= Beginning of Section =

Lemma reader_blocks (bs : list block) : forall S G,
  Forall readable_block bs ->
  for_each reader_step (file_of_blocks bs) (ReaderState S G [] [])
  = Ok (ReaderState (S ++ map (fun b => map row_token (b_rows b)) bs)
          (G ++ map (fun b => map row_gold (b_rows b)) bs) [] []).
Proof.
  induction bs as [|b bs IH]; intros S G W.
  - cbn. now rewrite !app_nil_r.
  - inversion W as [|? ? (NE & BE & H) Wbs]; subst.
    cbn [file_of_blocks flat_map]. unfold block_lines at 1.
    rewrite !for_each_app_result, reader_rows by assumption.
    cbn [bind result_monad for_each app].
    unfold reader_step at 1. rewrite BE. cbn [bind result_monad].
    unfold reader_flush.
    cbn [current_sentence_tokens current_sentence_gold sentences_read gold_list
         app].
    destruct (map row_token (b_rows b)) eqn:M.
    { destruct (b_rows b); [contradiction | discriminate]. }
    rewrite <- M. fold (file_of_blocks bs). cbn [ret result_monad].
    rewrite IH by assumption.
    cbn [map]. now rewrite <- !app_assoc.
Qed.

Lemma reader_on_blocks (bs : list block) :
  Forall readable_block bs ->
  read_sentences_from_file (file_of_blocks bs)
  = Ok (map (fun b => map row_token (b_rows b)) bs,
        map (fun b => map row_gold (b_rows b)) bs).
Proof.
  intros W. rewrite read_sentences_from_file_result.
  unfold reader_init. rewrite (reader_blocks bs [] [] W). reflexivity.
Qed.

Lemma parse_token_gold_of_row (line : string) (r : row) :
  parse_row line = Ok r ->
  parse_token_gold line = Ok (token r, gold_label r).
Proof.
  unfold parse_row, parse_token_gold.
  destruct (split tab (strip line)) as [|a [|b [|c [|d [|e [|f l]]]]]];
    try discriminate.
  intros H. inversion H; subst. reflexivity.
Qed.

Lemma parse_token_gold_fields (line : string) :
  (4 <= fields line)%nat <-> exists tg, parse_token_gold line = Ok tg.
Proof.
  unfold fields, parse_token_gold.
  destruct (split tab (strip line)) as [|a [|b [|c [|d l]]]]; cbn; split;
    try lia; try (intros [tg H]; discriminate); eauto.
Qed.

Lemma parse_token_gold_cases (line : string) :
  (exists tg, parse_token_gold line = Ok tg)
  \/ parse_token_gold line = Raise ValueError.
Proof.
  unfold parse_token_gold.
  destruct (firstn 2 (skipn 2 (split tab (strip line)))) as [|a [|b [|c l]]];
    eauto.
Qed.

Lemma reader_step_raises st line e :
  reader_step st line = Raise e -> e = ValueError.
Proof.
  unfold reader_step. destruct (is_blank line); [discriminate|].
  destruct (parse_token_gold_cases line) as [[tg P]|P]; rewrite P;
    cbn [bind result_monad]; congruence.
Qed.

Lemma reader_loop_total lines : forall st,
  (forall l, In l lines -> is_blank l = false -> (4 <= fields l)%nat) ->
  exists st', for_each reader_step lines st = Ok st'.
Proof.
  induction lines as [|l lines IH]; intros st H; cbn [for_each].
  - eexists; reflexivity.
  - unfold reader_step at 1. destruct (is_blank l) eqn:B.
    + cbn [bind result_monad]. apply IH. intros; apply H; simpl; auto.
    + destruct (proj1 (parse_token_gold_fields l)) as [tg P].
      { apply H; simpl; auto. }
      rewrite P. cbn [bind result_monad]. apply IH.
      intros; apply H; simpl; auto.
Qed.

Lemma reader_loop_short lines : forall st l,
  In l lines -> is_blank l = false -> (fields l < 4)%nat ->
  for_each reader_step lines st = Raise ValueError.
Proof.
  induction lines as [|x lines IH]; intros st l Hin B F; [destruct Hin|].
  cbn [for_each]. destruct (reader_step st x) as [st1|e] eqn:S;
    cbn [bind result_monad].
  - destruct Hin as [->|Hin]; [|eapply IH; eauto].
    unfold reader_step in S. rewrite B in S.
    destruct (parse_token_gold l) as [tg|e] eqn:P; [|discriminate].
    assert (4 <= fields l)%nat by (apply parse_token_gold_fields; eauto). lia.
  - apply reader_step_raises in S. now subst.
Qed.

Lemma reader_fields (lines : list string) :
  ((forall l, In l lines -> is_blank l = false -> (4 <= fields l)%nat) ->
   exists res, read_sentences_from_file lines = Ok res)
  /\ (forall l, In l lines -> is_blank l = false -> (fields l < 4)%nat ->
      read_sentences_from_file lines = Raise ValueError).
Proof.
  split.
  - intros H. rewrite read_sentences_from_file_result.
    destruct (reader_loop_total lines reader_init H) as [st E].
    rewrite E. eexists; reflexivity.
  - intros l Hin B F. rewrite read_sentences_from_file_result.
    now rewrite (reader_loop_short lines reader_init l Hin B F).
Qed.


Lemma plain_clean s : plain s = true -> clean s = true.
Proof.
  induction s as [|c r IH]; cbn; auto.
  intros H. apply andb_prop in H. destruct H as [H1 H2].
  rewrite IH by assumption. rewrite andb_true_r.
  destruct (Ascii.eqb c tab) eqn:E; auto.
  apply Ascii.eqb_eq in E. subst c. discriminate H1.
Qed.

Lemma split_clean s : clean s = true -> split tab s = [s].
Proof.
  induction s as [|c r IH]; cbn; auto.
  intros H. apply andb_prop in H. destruct H as [H1 H2].
  apply negb_true_iff in H1. rewrite H1, IH by assumption. reflexivity.
Qed.

Lemma split_app a b :
  clean a = true ->
  split tab (a ++ String tab b)%string = a :: split tab b.
Proof.
  induction a as [|c r IH]; cbn [clean append split].
  - intros _. now rewrite Ascii.eqb_refl.
  - intros H. apply andb_prop in H. destruct H as [H1 H2].
    apply negb_true_iff in H1. rewrite H1, IH by assumption. reflexivity.
Qed.

Lemma rstrip_app_keep a b :
  rstrip b <> "" -> rstrip (a ++ b)%string = (a ++ rstrip b)%string.
Proof.
  intros N. induction a as [|c r IH]; cbn [append rstrip]; auto.
  rewrite IH. destruct (r ++ rstrip b)%string eqn:E; auto.
  destruct r; cbn in E; [contradiction | discriminate].
Qed.

Lemma rstrip_app_space s c :
  isspace c = true -> rstrip (s ++ String c "")%string = rstrip s.
Proof.
  intros W. induction s as [|x r IH]; cbn [append rstrip].
  - now rewrite W.
  - now rewrite IH.
Qed.

Lemma lstrip_nonspace c r : isspace c = false -> lstrip (String c r) = String c r.
Proof. intros H. cbn. now rewrite H. Qed.

Lemma uint_plain (d : Decimal.uint) : plain (NilEmpty.string_of_uint d) = true.
Proof. induction d; cbn; auto. Qed.

Lemma str_of_int_plain z : plain (str_of_int z) = true /\ str_of_int z <> "".
Proof.
  unfold str_of_int. destruct (Z.to_int z) as [d|d]; cbn.
  - destruct d; cbn; split; try discriminate; auto using uint_plain.
  - split; [|discriminate]. destruct d; cbn; auto using uint_plain.
Qed.

Lemma plain_head s :
  plain s = true -> s <> "" -> exists c r, s = String c r /\ isspace c = false.
Proof.
  destruct s as [|c r]; [congruence|]. cbn. intros H _.
  apply andb_prop in H. destruct H as [H _]. apply negb_true_iff in H. eauto.
Qed.

Lemma format_row_parses (sid tid : Z) (tok gold sys : string) :
  clean tok = true -> clean gold = true -> tidy sys ->
  parse_row (format_row sid tid tok gold sys)
  = Ok (Row (str_of_int sid) (str_of_int tid) tok gold sys)
  /\ is_blank (format_row sid tid tok gold sys) = false.
Proof.
  intros Ct Cg (Cs & Rs & Ns).
  destruct (str_of_int_plain sid) as (Ps & Es).
  destruct (str_of_int_plain tid) as (Pt & Et).
  destruct (plain_head _ Ps Es) as (c & r & Hs & Hc).
  assert (St : strip (format_row sid tid tok gold sys)
               = (str_of_int sid ++ String tab (str_of_int tid ++ String tab
                   (tok ++ String tab (gold ++ String tab sys))))%string).
  { unfold strip, format_row. rewrite Hs. cbn [append].
    rewrite lstrip_nonspace by assumption.
    change (String c (r ++ String tab (str_of_int tid ++ String tab
              (tok ++ String tab (gold ++ String tab (sys ++ newline))))))%string
      with (String c r ++ String tab (str_of_int tid ++ String tab
              (tok ++ String tab (gold ++ String tab (sys ++ newline)))))%string.
    assert (E : rstrip (sys ++ newline)%string = sys).
    { unfold newline. rewrite rstrip_app_space by reflexivity. exact Rs. }
    assert (K : forall a x, rstrip x <> "" ->
                rstrip (a ++ String tab x)%string
                = (a ++ String tab (rstrip x))%string).
    { intros a x Nx.
      change (a ++ String tab x)%string with (a ++ (String tab "" ++ x))%string.
      rewrite rstrip_app_keep.
      - rewrite rstrip_app_keep by assumption. reflexivity.
      - rewrite rstrip_app_keep by assumption. discriminate. }
    assert (N4 : rstrip (sys ++ newline)%string <> "") by (rewrite E; exact Ns).
    assert (E3 : rstrip (gold ++ String tab (sys ++ newline))%string
                 = (gold ++ String tab sys)%string)
      by (rewrite K by assumption; now rewrite E).
    assert (N3 : rstrip (gold ++ String tab (sys ++ newline))%string <> "").
    { rewrite E3. destruct gold; discriminate. }
    assert (E2 : rstrip (tok ++ String tab (gold ++ String tab (sys ++ newline)))%string
                 = (tok ++ String tab (gold ++ String tab sys))%string)
      by (rewrite K by assumption; now rewrite E3).
    assert (N2 : rstrip (tok ++ String tab (gold ++ String tab (sys ++ newline)))%string <> "").
    { rewrite E2. destruct tok; discriminate. }
    assert (E1 : rstrip (str_of_int tid ++ String tab
                           (tok ++ String tab (gold ++ String tab (sys ++ newline))))%string
                 = (str_of_int tid ++ String tab
                      (tok ++ String tab (gold ++ String tab sys)))%string)
      by (rewrite K by assumption; now rewrite E2).
    assert (N1 : rstrip (str_of_int tid ++ String tab
                           (tok ++ String tab (gold ++ String tab (sys ++ newline))))%string <> "").
    { rewrite E1. destruct (str_of_int tid); discriminate. }
    rewrite K by assumption. now rewrite E1. }
  split.
  - unfold parse_row. rewrite St.
    rewrite !split_app by auto using plain_clean.
    rewrite split_clean by assumption. reflexivity.
  - unfold is_blank. rewrite St, Hs. reflexivity.
Qed.


(* ================================================================== *)
(** ** Properties of [prediction.py] *)

Lemma first_seen_set_like : set_like first_seen.
Proof. intros xs x. unfold first_seen. apply nodup_In. Qed.

Lemma last_seen_set_like : set_like last_seen.
Proof.
  intros xs x. unfold last_seen. rewrite <- in_rev. apply nodup_In.
Qed.

(** With two labels equally frequent the result depends on the order in
    which the set is iterated. *)
Lemma determine_label_tie_depends_on_order :
  determine_label first_seen ["A"; "B"; "B"; "A"] = Ok "B"
  /\ determine_label last_seen ["A"; "B"; "B"; "A"] = Ok "A".
Proof. split; vm_compute; reflexivity. Qed.

(** X11.  Whatever the order in which the set is iterated,
    [determine_label] returns one of the given labels that no other
    label outnumbers; on an empty list it raises [ValueError]. *)
Theorem determine_label_returns_a_mode
  (set_order : list string -> list string) (labels : list string) :
  set_like set_order ->
  (labels <> [] ->
   exists l,
     determine_label set_order labels = Ok l
     /\ In l labels
     /\ forall x, (count x labels <= count l labels)%nat)
  /\ determine_label set_order [] = Raise ValueError.
Proof.
  intros S. split.
  - now apply determine_label_most_frequent.
  - now apply determine_label_empty.
Qed.

Lemma determine_label_returns_a_mode_witness :
  exists l,
    determine_label first_seen ["A"; "B"; "B"] = Ok l
    /\ In l ["A"; "B"; "B"]
    /\ forall x, (count x ["A"; "B"; "B"] <= count l ["A"; "B"; "B"])%nat.
Proof.
  destruct (determine_label_returns_a_mode first_seen ["A"; "B"; "B"]
              first_seen_set_like) as [H _].
  apply H. discriminate.
Defined.

(** X12.  When one label is strictly more frequent than every other,
    [determine_label] returns it, whatever the order in which the set is
    iterated. *)
Theorem determine_label_strict_majority
  (set_order : list string -> list string) (labels : list string)
  (m : string) :
  set_like set_order ->
  In m labels ->
  (forall x, x <> m -> (count x labels < count m labels)%nat) ->
  determine_label set_order labels = Ok m.
Proof. intros S. now apply determine_label_unique_mode. Qed.

Lemma determine_label_strict_majority_witness :
  determine_label last_seen ["A"; "B"; "B"] = Ok "B".
Proof.
  apply determine_label_strict_majority.
  - exact last_seen_set_like.
  - simpl; auto.
  - intros x N. unfold count. cbn [filter].
    destruct (String.eqb_spec x "A"), (String.eqb_spec x "B");
      cbn; try lia; congruence.
Defined.

(** X13.  For [read_sentences_from_file] the blank line after the last
    sentence is optional: with or without it the result is the same. *)
Theorem reader_trailing_blank_optional (lines : list string) (b : string) :
  is_blank b = true ->
  read_sentences_from_file (lines ++ [b]) = read_sentences_from_file lines.
Proof. apply reader_trailing_blank. Qed.

Lemma reader_trailing_blank_optional_witness :
  read_sentences_from_file (mft_no_trailing_blank ++ [""])
  = read_sentences_from_file mft_no_trailing_blank.
Proof. apply reader_trailing_blank_optional. reflexivity. Defined.

(** X14.  Whatever the blank lines of the file, the sentences that
    [read_sentences_from_file] returns hold, in order, the tokens of all
    the rows, and the gold lists their gold labels; no sentence is
    empty, and every sentence has as many gold labels as tokens. *)
Theorem reader_loses_nothing (lines : list string)
  (sentences golds : list (list string)) :
  read_sentences_from_file lines = Ok (sentences, golds) ->
  List.concat sentences = map row_token (rows_of lines)
  /\ List.concat golds = map row_gold (rows_of lines)
  /\ Forall2 (fun s g => List.length s = List.length g /\ s <> [])
       sentences golds.
Proof. apply reader_keeps_every_token. Qed.

Lemma reader_loses_nothing_witness :
  List.concat [["She"; "ran"]; ["He"]]
  = map row_token (rows_of mft_double_blank_rows)
  /\ List.concat [["ARG0"; "_"]; ["ARG1"]]
     = map row_gold (rows_of mft_double_blank_rows)
  /\ Forall2 (fun s g => List.length s = List.length g /\ s <> [])
       [["She"; "ran"]; ["He"]] [["ARG0"; "_"]; ["ARG1"]].
Proof.
  apply (reader_loses_nothing mft_double_blank_rows). vm_compute; reflexivity.
Defined.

= End of Section =

> [WHAT YOU NEED TO DO]:
Pull every line with "append" from the records.

> [SOLVED PROBLEM]:
  induction a as [|c r IH]; cbn [clean append split].
  intros N. induction a as [|c r IH]; cbn [append rstrip]; auto.
  intros W. induction s as [|x r IH]; cbn [append rstrip].
  { unfold strip, format_row. rewrite Hs. cbn [append].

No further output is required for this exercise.